(* ===== verification/Exec.v ===== *)
(** * Program loading

    Models kernel/src/tasks/exec.rs ([exec_with_process], [cache_task_template],
    [detect_libc_type]), kernel/src/tasks/elf.rs ([get_ph_addr], [relocate],
    [init_task_stack]) and [sys_execve] of kernel/src/syscall/task.rs on the address spaces
    of Mm and the physical memory of Memory.  The headers of an ELF file are read from its
    bytes as xmas-elf reads them; the section table, the files and the paths of the dynamic
    linkers are parameters. *)

From S2P Require Import Prelude Frame Signal Path Memory MemSet FdTable Mm Cow SigFrame UserStack.

Definition USER_DYN_ADDR : Z := 0x20000000.
Definition USER_STACK_TOP : Z := 0x80000000.
Definition USER_STACK_INIT_SIZE : Z := 0x20000.

(** ** ELF files *)

(** A little-endian number of [n] bytes at an offset of the file. *)
Definition le_at (b : list Z) (off : Z) (n : nat) : Z := foldr (λ x acc, x + 256 * acc) 0 (take n (drop (Z.to_nat off) b)).

(** [ElfFile::new]: the file is accepted and its class is known ([true] for 64 bits). *)
Definition ElfFile_new (b : list Z) : option bool :=
  if decide (Z.of_nat (length b) < 16) then None
  else if decide (take 4 b ≠ [0x7f; 0x45; 0x4c; 0x46]) then None
  else
    match b !! 4%nat with
    | Some 1 => if decide (Z.of_nat (length b) < 52) then None else Some false
    | Some 2 => if decide (Z.of_nat (length b) < 64) then None else Some true
    | _ => None
    end.
(* ===== verification/ExecLoad.v ===== *)
(** * Correctness of program loading

    The theorems about Exec: user memory written through a page table obeys the laws of
    [UserMemory]; allocation maps zeroed pages; a segment and then a whole program appear in
    memory as the file says, with the stack of UserStack; and the failures of exec. *)

From S2P Require Import Prelude Frame Signal Path Memory MemSet FdTable Mm Cow SigFrame UserStack Exec.

(** ** User memory through the page table *)

Section theory.
Context {FS : Type} `{FL : FrameSourceLaws FS} {F : Type}.
Context (file_read : F → Z → Z → result (list Z)) (file_size : F → result Z) (count : Z → nat).
Abbreviation Space := (AddrSpace (FS := FS) (F := F)).
Implicit Types (s : Space) (B : gset Z).

#[local] Instance the_memory : UserMemory Space := space_memory file_read file_size count.

(** Every page is mapped writable on an allocated frame of its own, and on none of [B]. *)
Record mapped_ok B s : Prop := {
  mo_world : world_ok (as_world s);
  mo_aligned : ∀ v e, as_pt s !! v = Some e → v mod PAGE_SIZE = 0;
  mo_held : ∀ p, p ∈ B → p ∈ managed_frames (w_frames (as_world s)) ∧ p ∉ free_frames (w_frames (as_world s));
  mo_pt : ∀ v p fl, as_pt s !! v = Some (p, fl) → (writable fl = true) ∧ p ∈ managed_frames (w_frames (as_world s)) ∧
            (p ∉ free_frames (w_frames (as_world s))) ∧ p ∉ B;
  mo_inj : ∀ v v' p fl fl', as_pt s !! v = Some (p, fl) → as_pt s !! v' = Some (p, fl') → v = v';
}.

Lemma mapped_aligned B s v p fl : mapped_ok B s → as_pt s !! v = Some (p, fl) → p mod PAGE_SIZE = 0.
Proof. intros Hs Hv. destruct (mo_pt B s Hs v p fl Hv) as (_ & Hm & _). apply (managed_aligned _ p (proj1 (mo_world B s Hs)) Hm). Qed.

Lemma view_writable B s va : mapped_ok B s → is_Some (space_view s va) → ∃ p fl, as_pt s !! page_floor va = Some (p, fl) ∧ writable_at s va = Some p.
Proof.
  intros Hs [b Hb]. unfold space_view in Hb. destruct (as_pt s !! page_floor va) as [[p fl]|] eqn:E; [|done]. exists p, fl. split; [done|].
  unfold writable_at. rewrite E. by rewrite (proj1 (mo_pt B s Hs _ _ _ E)).
Qed.

Lemma set_byte_ok B s p fl va b : mapped_ok B s → as_pt s !! page_floor va = Some (p, fl) →
  mapped_ok B (set_byte s p va b) ∧ ∀ x, space_view (set_byte s p va b) x = if decide (x = va) then Some b else space_view s x.
Proof.
  intros Hs Hp. destruct (mo_pt B s Hs _ _ _ Hp) as (_ & Hm & Hf & _). split.
  - destruct Hs as [Hw Hal Hh Hpt Hi]. split; cbn [set_byte with_world as_world as_pt w_frames]; [|done..].
    apply world_ok_store; [done..|]. apply mod_page_range.
  - intros x. unfold space_view, set_byte. cbn [with_world as_pt as_world w_mem]. destruct (as_pt s !! page_floor x) as [[q fq]|] eqn:Eq.
    + rewrite mem_write_one. destruct (decide (x = va)) as [->|Hne].
      * rewrite Hp in Eq. injection Eq as <- <-. by rewrite decide_True.
      * rewrite decide_False; [done|]. intros E. apply Hne.
        destruct (page_offset_inj q p (x mod PAGE_SIZE) (va mod PAGE_SIZE)) as [-> Em]; [by eapply mapped_aligned..|apply mod_page_range|apply mod_page_range|done|].
        pose proof (mo_inj B s Hs _ _ _ _ _ Eq Hp). destruct (page_floor_spec x) as (_ & _ & ->). destruct (page_floor_spec va) as (_ & _ & ->). congruence.
    + case_decide as E; [|done]. subst. congruence.
Qed.

(** What stays the same when bytes are stored. *)
Record same_tables s s' : Prop := {
  sm_memset : as_memset s' = as_memset s; sm_pt : as_pt s' = as_pt s; sm_heap : as_heap s' = as_heap s; sm_shms : as_shms s' = as_shms s;
  sm_frames : w_frames (as_world s') = w_frames (as_world s);
}.

Lemma store_bytes_ok B data : ∀ s va, mapped_ok B s →
  (∀ x, va ≤ x < va + Z.of_nat (length data) → is_Some (space_view s x)) →
  ∃ s', store_bytes file_read file_size count s va data = Ret s' ∧ mapped_ok B s' ∧ same_tables s s' ∧
    ∀ x, space_view s' x = if decide (va ≤ x < va + Z.of_nat (length data)) then data !! Z.to_nat (x - va) else space_view s x.
Proof.
  induction data as [|b data IH]; intros s va Hs Hv.
  { exists s. split_and!; [done|done|by split|]. intros x. rewrite decide_False by (cbn; lia). done. }
  cbn [length] in *. destruct (view_writable B s va Hs) as (p & fl & Hp & Hw); [apply Hv; lia|].
  destruct (set_byte_ok B s p fl va b Hs Hp) as [Hs1 Hv1].
  destruct (IH (set_byte s p va b) (va + 1) Hs1) as (s2 & E2 & Hs2 & Ht2 & Hv2).
  { intros x Hx. rewrite Hv1. case_decide; [done|]. apply Hv. lia. }
  exists s2. split_and!; [|done|by destruct Ht2|].
  - cbn [store_bytes]. unfold store_byte. rewrite Hw. step_ret. exact E2.
  - intros x. rewrite Hv2, Hv1. destruct (decide (x = va)) as [->|Hne].
    + rewrite decide_False, decide_True by lia. by rewrite Z.sub_diag.
    + repeat case_decide; try lia; [|done]. replace (Z.to_nat (x - va)) with (S (Z.to_nat (x - (va + 1)))) by lia. done.
Qed.

(** A page table with these properties is user memory; stores keep the frames and the break. *)
#[local] Program Instance the_memory_laws B (fs : FS) (h : Z) : UserMemoryLaws Space :=
  { u_ok s := mapped_ok B s ∧ w_frames (as_world s) = fs ∧ as_heap s = h }.
Next Obligation.
  intros B fs h s a data (Hs & Hf & Hh) _ _ Hv. destruct (store_bytes_ok B data s a Hs Hv) as (s' & E & Hs' & Ht & Hx). exists s'.
  split_and!; [done|done|by rewrite (sm_frames _ _ Ht)|by rewrite (sm_heap _ _ Ht)|done].
Qed.

(** ** Allocation maps zeroed pages *)

(** The tables after an allocation of [cnt] pages at [va] on the frames from [a]. *)
Record allocated B s va cnt a fs s' : Prop := {
  al_ok : mapped_ok B s';
  al_frames : w_frames (as_world s') = fs;
  al_heap : as_heap s' = as_heap s;
  al_pt : ∀ x, va ≤ x < va + cnt * PAGE_SIZE → as_pt s' !! page_floor x = Some (a + (page_floor x - va), URWX);
  al_view : ∀ x, space_view s' x = if decide (va ≤ x < va + cnt * PAGE_SIZE) then Some 0 else space_view s x;
}.

Lemma page_floor_range va cnt x : va mod PAGE_SIZE = 0 →
  va ≤ page_floor x < va + cnt * PAGE_SIZE ↔ va ≤ x < va + cnt * PAGE_SIZE.
Proof.
  intros Hva. destruct (page_floor_spec x) as (Hm & Hb & _). pose proof (page_div_mul va Hva). pose proof (page_div_mul _ Hm). unfold PAGE_SIZE in *. lia.
Qed.

(** Mapping consecutive frames at consecutive pages. *)
Lemma map_run_lookup (pt : PageTable) va a cnt : va mod PAGE_SIZE = 0 → a mod PAGE_SIZE = 0 → 0 < va → 0 ≤ cnt → va + cnt * PAGE_SIZE < USIZE →
  ∃ pt', foldM (λ pt x, task_map pt (tracker x) (vaddr x) URWX) (filter (λ x, vaddr x ≠ 0) (make_trackers va (frames_from a cnt))) pt = Ret pt' ∧
    ∀ v, pt' !! v = if decide (v mod PAGE_SIZE = 0 ∧ va ≤ v < va + cnt * PAGE_SIZE) then Some (a + (v - va), URWX) else pt !! v.
Proof.
  intros Hva Ha Hpos Hc Hu.
  assert (El : make_trackers va (frames_from a cnt) = (λ i, mkTrack (va + i * PAGE_SIZE) (a + i * PAGE_SIZE) 0) <$> seqZ 0 cnt).
  { apply list_eq. intros i. unfold make_trackers, frames_from. rewrite list_lookup_imap, !list_lookup_fmap.
    destruct (seqZ 0 cnt !! i) as [k|] eqn:E; [|done]. apply lookup_seqZ in E as [-> Hi]. cbn. rewrite decide_False by lia.
    unfold PAGE_SIZE in *. by rewrite (wrap_small (Z.of_nat i * _)), wrap_small by (unfold is_usize, USIZE in *; lia). }
  rewrite El, list_filter_all by (intros x (i & -> & Hi)%list_elem_of_fmap; apply elem_of_seqZ in Hi; cbn; unfold PAGE_SIZE; lia). clear El.
  destruct (Z_of_nat_complete cnt Hc) as (n & ->). clear Hc. induction n as [|n IH].
  { exists pt. split; [done|]. intros v. by rewrite decide_False by lia. }
  destruct IH as (pt1 & E & Hpt); [unfold PAGE_SIZE in *; lia|]. rewrite seqZ_S, fmap_app, foldM_app, E. step_ret. cbn [fmap list_fmap foldM tracker vaddr].
  unfold task_map. rewrite decide_True by (split; rewrite Z.mod_add; done). eexists. split; [done|]. intros v.
  destruct (decide (v = va + (0 + Z.of_nat n) * PAGE_SIZE)) as [->|Hne].
  - rewrite lookup_insert_eq, decide_True by (split; [by rewrite Z.mod_add|unfold PAGE_SIZE; lia]). f_equal. f_equal. lia.
  - rewrite lookup_insert_ne by done. rewrite Hpt. destruct (decide (v mod PAGE_SIZE = 0)) as [Hv|Hv]; [|by rewrite !decide_False by naive_solver].
    pose proof (page_div_mul v Hv). pose proof (page_div_mul va Hva). repeat case_decide; try done; unfold PAGE_SIZE in *; lia.
Qed.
──────
■ WHAT THE TASK REQUIRES
Beginning with the line containing "(** ** User memory through the page table *)" in the material above, copy every line exactly until you have copied the line containing "Implicit Types (s : Space) (B : gset Z).".

■ OUTPUT FOR THIS TASK
(** ** User memory through the page table *)

Section theory.
Context {FS : Type} `{FL : FrameSourceLaws FS} {F : Type}.
Context (file_read : F → Z → Z → result (list Z)) (file_size : F → result Z) (count : Z → nat).
Abbreviation Space := (AddrSpace (FS := FS) (F := F)).
Implicit Types (s : Space) (B : gset Z).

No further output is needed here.